▶ _Problem details_:
May I have the lines from the one containing "a [size_t], the" to the end of the entries, returned exactly and with nothing else?

▶ _Data extract_:
(** * mlpack: the dictionary encoding policy

    A shallow embedding of [mlpack::data::DictionaryEncoding]
    (src/mlpack/core/data/encoding_policies/dictionary_encoding.hpp) and of
    its [PolicyTraits] specialisation, with the properties its
    specification states about them.

    The policy is a class of two static function templates over the matrix
    type.  Both only forward to the matrix: [InitMatrix] to
    [output.zeros(datasetSize, colSize)] and [Encode] to
    [output.at(row, col) = ele].  The matrix type is taken to be Armadillo's
    dense [arma::Mat<eT>], whose elements live in one buffer in column-major
    order; the element type [eT] stays a parameter.

    The same matrix carries [mlpack::ann::SoftplusFunction]
    (src/mlpack/methods/ann/activation_functions/softplus_function.hpp), whose
    [double] is the binary64 [float]; [std::exp], [std::log],
    [arma::trunc_exp] and [arma::trunc_log] are parameters. *)

From stdpp Require Import base option list gmap strings.
From Stdlib Require Import Floats.

(** [size_t].  Neither function does arithmetic on its [size_t] arguments,
    they are sizes and positions of an allocated buffer: natural numbers. *)
Abbreviation size_t := nat (only parsing).

(** ** Element types

    [MatType::elem_type]: what a cell holds.  [elem_zero] is the value
    [zeros] fills with, [elem_of_size_t] the implicit conversion that the
    assignment [output.at(row, col) = ele] applies to the [size_t] on its
    right. *)
Class ElemType (eT : Type) := {
  elem_zero : eT;
  elem_of_size_t : size_t → eT
}.

(** [arma::Mat<size_t>] (Armadillo's [uword] on 64-bit builds): a cell holds
    a [size_t], the conversion is the identity. *)
#[export] Instance uword_ElemType : ElemType size_t := {|
  elem_zero := 0;
  elem_of_size_t := λ ele, ele
|}.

▶ _Task response_:
    a [size_t], the conversion is the identity. *)
#[export] Instance uword_ElemType : ElemType size_t := {|
  elem_zero := 0;
  elem_of_size_t := λ ele, ele
|}.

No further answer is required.